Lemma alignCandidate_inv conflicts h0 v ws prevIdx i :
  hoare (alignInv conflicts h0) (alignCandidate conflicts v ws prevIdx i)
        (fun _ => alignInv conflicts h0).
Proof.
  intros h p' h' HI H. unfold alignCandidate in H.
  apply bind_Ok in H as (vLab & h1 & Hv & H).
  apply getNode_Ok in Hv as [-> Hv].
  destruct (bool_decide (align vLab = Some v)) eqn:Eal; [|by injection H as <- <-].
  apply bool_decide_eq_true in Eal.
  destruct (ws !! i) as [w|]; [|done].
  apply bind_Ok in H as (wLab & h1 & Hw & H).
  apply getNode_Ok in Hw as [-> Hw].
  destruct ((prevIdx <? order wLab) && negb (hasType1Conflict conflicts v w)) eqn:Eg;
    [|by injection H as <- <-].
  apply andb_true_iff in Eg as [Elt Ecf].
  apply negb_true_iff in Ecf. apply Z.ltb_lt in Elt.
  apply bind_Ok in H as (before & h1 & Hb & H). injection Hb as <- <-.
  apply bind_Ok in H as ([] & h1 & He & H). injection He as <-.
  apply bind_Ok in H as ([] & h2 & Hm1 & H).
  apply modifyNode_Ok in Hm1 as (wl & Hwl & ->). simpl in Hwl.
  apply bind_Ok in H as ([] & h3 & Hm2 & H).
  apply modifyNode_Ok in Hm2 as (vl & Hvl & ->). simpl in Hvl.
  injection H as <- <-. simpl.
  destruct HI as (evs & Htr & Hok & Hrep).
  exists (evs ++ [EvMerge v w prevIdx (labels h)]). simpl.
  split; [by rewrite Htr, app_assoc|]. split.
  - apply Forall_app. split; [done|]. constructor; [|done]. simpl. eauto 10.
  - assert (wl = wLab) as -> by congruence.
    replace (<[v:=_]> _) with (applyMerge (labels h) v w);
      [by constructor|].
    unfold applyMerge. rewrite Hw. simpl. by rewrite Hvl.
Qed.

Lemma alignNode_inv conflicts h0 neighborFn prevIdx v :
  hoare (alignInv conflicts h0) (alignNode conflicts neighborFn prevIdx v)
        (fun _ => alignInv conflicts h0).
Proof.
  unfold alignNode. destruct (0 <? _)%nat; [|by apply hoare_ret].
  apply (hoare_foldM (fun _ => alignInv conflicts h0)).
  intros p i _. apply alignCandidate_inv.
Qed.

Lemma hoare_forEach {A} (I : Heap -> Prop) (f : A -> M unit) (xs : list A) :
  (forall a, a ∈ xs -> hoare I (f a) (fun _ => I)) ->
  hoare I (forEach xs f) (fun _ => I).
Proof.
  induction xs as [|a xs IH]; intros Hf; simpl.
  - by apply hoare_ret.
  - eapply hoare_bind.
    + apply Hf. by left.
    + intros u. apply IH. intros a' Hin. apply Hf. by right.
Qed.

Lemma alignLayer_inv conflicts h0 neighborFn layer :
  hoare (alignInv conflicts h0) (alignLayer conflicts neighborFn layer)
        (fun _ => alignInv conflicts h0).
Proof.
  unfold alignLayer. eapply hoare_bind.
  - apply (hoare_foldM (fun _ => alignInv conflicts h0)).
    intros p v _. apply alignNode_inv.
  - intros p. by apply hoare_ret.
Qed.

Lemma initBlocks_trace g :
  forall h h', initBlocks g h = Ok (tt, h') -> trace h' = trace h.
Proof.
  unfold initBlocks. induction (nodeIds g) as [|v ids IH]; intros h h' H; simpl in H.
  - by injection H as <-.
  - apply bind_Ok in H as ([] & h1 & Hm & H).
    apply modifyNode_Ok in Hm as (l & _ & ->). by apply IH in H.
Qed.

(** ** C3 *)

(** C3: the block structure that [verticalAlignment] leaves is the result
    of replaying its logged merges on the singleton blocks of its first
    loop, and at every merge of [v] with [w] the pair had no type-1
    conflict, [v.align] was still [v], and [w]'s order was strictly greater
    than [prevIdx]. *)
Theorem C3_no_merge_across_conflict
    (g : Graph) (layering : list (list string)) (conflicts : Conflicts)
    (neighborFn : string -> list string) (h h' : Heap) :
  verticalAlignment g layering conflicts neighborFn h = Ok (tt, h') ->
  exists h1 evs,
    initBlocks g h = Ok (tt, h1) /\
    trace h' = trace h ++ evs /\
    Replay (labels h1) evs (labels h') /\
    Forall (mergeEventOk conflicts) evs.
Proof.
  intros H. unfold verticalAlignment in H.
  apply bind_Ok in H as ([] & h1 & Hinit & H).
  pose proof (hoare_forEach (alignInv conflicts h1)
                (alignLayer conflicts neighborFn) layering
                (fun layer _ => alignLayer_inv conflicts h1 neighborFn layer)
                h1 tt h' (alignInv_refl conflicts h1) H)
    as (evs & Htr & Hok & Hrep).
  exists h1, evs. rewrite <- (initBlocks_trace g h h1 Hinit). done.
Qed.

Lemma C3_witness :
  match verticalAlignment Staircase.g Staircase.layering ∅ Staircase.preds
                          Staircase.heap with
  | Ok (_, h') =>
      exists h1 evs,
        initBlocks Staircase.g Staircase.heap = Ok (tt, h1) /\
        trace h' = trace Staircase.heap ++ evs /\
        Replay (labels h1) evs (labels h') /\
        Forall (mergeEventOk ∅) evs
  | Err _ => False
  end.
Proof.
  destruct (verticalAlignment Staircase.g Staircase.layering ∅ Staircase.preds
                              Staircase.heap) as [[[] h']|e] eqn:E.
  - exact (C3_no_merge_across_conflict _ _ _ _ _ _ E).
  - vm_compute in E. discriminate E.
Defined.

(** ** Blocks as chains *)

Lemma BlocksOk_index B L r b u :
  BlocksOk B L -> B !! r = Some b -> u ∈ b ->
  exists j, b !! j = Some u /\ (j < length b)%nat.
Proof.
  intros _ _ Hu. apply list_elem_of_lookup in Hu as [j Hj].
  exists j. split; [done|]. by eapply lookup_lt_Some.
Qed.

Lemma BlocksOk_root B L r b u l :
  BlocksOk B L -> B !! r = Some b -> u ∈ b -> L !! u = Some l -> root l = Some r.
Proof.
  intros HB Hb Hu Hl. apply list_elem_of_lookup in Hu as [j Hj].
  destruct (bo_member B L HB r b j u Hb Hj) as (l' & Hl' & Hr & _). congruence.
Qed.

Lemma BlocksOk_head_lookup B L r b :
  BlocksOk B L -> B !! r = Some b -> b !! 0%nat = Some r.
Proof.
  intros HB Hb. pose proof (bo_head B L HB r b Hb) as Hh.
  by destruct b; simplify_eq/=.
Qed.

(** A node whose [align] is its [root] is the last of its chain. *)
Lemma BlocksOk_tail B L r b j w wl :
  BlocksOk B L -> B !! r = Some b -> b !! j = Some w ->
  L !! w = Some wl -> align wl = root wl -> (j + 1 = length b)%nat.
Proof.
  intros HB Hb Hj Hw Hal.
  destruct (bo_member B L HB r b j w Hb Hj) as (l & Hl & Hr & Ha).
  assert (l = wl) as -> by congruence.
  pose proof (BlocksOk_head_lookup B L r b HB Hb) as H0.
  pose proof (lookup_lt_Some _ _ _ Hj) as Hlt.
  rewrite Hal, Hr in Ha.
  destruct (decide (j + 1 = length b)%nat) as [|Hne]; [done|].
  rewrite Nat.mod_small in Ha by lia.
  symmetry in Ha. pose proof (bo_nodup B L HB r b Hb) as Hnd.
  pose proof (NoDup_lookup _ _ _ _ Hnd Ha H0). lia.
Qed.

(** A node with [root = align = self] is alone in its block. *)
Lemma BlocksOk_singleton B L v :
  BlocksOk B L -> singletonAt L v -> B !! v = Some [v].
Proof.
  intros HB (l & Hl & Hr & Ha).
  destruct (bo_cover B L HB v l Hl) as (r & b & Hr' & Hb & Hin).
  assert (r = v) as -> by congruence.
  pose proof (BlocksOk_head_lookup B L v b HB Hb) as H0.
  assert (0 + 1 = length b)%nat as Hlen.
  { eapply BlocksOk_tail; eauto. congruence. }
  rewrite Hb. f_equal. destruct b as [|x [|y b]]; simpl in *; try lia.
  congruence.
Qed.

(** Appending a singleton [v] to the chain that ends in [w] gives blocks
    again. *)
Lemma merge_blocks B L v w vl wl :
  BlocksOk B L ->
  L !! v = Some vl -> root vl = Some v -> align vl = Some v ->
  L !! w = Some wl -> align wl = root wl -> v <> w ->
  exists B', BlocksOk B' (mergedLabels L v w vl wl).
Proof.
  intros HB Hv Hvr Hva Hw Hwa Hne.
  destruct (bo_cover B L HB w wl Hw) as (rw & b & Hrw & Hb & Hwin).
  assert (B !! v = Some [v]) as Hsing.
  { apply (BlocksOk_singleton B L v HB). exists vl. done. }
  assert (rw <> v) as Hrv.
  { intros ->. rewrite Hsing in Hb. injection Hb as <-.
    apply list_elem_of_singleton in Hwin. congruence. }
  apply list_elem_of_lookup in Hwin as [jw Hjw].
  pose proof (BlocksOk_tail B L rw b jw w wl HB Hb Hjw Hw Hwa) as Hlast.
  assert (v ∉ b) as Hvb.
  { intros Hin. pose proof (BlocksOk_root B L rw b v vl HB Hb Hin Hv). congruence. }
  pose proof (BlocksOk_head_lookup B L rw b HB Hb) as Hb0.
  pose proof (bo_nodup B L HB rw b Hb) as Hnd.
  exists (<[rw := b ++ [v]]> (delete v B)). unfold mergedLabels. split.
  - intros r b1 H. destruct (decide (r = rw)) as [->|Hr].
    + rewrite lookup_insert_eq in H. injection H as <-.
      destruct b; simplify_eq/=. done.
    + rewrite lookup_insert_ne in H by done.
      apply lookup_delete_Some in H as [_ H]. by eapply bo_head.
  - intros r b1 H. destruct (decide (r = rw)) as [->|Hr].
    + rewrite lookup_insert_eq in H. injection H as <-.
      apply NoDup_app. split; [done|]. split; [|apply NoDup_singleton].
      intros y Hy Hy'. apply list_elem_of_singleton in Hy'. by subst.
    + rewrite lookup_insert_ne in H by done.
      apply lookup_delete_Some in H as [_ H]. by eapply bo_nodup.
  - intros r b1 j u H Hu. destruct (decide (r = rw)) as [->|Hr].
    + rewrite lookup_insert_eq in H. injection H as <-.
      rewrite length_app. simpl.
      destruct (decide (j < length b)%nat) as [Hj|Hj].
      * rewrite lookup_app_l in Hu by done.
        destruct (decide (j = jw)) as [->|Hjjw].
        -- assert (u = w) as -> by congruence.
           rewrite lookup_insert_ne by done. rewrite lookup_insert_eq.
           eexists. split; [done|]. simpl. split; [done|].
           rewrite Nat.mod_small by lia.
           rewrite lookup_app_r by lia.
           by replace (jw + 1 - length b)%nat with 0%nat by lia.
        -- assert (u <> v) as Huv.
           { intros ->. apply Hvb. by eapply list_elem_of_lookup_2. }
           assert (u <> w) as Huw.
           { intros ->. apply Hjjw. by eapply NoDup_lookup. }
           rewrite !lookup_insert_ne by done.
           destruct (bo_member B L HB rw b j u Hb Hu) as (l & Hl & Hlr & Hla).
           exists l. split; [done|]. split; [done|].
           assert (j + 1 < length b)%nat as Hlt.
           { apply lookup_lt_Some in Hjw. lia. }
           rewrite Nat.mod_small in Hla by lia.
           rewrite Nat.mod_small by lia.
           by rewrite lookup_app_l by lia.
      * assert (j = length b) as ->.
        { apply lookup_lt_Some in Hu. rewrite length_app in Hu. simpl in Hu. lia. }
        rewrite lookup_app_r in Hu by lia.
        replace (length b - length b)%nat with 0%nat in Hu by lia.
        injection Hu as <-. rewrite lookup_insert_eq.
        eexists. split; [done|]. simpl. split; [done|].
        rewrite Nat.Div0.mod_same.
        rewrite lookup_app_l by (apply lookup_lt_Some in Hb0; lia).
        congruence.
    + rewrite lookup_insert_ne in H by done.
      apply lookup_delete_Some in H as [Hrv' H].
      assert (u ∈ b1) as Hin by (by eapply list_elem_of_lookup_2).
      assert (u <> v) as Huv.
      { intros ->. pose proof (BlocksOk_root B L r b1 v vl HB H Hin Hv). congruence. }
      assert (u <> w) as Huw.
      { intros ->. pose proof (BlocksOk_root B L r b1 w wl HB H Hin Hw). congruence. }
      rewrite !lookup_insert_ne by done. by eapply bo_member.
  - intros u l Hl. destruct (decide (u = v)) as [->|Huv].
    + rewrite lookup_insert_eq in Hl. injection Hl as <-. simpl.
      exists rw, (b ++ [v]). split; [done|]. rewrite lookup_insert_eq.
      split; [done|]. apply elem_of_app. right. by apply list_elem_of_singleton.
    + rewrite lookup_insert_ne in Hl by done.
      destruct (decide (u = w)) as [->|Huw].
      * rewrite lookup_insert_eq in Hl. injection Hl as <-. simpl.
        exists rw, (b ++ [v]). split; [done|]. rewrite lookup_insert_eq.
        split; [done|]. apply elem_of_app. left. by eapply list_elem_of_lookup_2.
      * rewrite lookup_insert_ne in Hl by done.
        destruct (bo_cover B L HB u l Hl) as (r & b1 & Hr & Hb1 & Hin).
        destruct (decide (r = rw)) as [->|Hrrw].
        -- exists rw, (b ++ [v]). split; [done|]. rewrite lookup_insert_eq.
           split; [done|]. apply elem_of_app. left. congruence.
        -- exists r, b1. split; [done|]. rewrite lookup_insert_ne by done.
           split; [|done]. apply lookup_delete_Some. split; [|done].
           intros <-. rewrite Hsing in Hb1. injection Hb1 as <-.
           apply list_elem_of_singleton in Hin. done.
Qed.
━━━━━━
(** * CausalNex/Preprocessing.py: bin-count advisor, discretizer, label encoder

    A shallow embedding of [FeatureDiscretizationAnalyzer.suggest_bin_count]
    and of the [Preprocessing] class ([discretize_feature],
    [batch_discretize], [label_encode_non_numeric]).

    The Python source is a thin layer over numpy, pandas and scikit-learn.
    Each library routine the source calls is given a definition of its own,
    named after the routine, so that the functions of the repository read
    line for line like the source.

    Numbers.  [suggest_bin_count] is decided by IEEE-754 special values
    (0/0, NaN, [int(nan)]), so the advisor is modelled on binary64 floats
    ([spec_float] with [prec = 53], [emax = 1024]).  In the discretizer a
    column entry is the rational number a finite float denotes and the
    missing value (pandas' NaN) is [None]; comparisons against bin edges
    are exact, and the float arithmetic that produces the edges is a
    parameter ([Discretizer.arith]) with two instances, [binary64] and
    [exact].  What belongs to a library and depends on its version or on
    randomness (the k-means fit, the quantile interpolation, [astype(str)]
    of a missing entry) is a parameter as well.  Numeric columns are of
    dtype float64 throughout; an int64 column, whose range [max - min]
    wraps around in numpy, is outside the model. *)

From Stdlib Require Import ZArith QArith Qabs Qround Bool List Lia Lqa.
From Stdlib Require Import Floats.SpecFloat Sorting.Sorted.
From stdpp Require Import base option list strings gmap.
━━━━━━
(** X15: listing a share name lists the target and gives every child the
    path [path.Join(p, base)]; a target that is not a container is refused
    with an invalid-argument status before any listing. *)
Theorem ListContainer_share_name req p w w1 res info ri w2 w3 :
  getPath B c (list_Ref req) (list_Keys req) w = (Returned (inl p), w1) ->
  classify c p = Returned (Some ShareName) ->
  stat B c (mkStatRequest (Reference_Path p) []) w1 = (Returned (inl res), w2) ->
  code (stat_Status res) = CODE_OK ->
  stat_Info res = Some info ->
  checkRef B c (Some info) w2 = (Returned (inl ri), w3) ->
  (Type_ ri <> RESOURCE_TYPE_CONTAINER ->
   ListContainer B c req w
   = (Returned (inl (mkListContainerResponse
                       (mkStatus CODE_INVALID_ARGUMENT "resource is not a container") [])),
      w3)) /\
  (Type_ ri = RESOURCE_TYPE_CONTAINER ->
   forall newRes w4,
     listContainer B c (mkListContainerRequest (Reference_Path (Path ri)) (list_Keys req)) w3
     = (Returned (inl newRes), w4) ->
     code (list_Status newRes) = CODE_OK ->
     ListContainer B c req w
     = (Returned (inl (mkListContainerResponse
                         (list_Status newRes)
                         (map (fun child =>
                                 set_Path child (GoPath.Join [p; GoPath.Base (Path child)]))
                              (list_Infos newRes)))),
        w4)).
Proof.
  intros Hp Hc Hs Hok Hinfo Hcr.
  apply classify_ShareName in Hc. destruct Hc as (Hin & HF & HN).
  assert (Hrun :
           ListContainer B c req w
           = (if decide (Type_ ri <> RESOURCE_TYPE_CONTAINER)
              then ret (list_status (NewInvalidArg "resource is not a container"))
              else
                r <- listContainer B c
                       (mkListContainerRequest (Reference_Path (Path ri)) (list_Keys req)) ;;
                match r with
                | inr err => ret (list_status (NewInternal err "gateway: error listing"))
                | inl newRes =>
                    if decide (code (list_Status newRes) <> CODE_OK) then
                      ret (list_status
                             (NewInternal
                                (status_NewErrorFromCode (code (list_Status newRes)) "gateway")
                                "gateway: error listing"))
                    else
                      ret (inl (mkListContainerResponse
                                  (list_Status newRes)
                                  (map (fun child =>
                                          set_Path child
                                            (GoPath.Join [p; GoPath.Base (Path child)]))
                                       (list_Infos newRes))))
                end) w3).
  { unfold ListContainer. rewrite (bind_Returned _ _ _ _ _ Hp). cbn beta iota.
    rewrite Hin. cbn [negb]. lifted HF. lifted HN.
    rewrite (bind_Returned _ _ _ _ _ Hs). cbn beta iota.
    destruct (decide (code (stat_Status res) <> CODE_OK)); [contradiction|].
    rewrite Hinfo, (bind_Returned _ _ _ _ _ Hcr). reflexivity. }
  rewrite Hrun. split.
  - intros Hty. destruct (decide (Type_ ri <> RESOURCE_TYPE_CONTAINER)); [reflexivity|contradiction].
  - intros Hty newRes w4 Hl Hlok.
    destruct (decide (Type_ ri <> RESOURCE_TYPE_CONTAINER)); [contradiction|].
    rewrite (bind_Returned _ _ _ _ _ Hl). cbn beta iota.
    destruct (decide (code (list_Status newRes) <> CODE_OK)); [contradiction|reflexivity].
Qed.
━━━━━━
Work to be completed -
Number of lines above that include "whose": state it and nothing else.

Exercise response -
2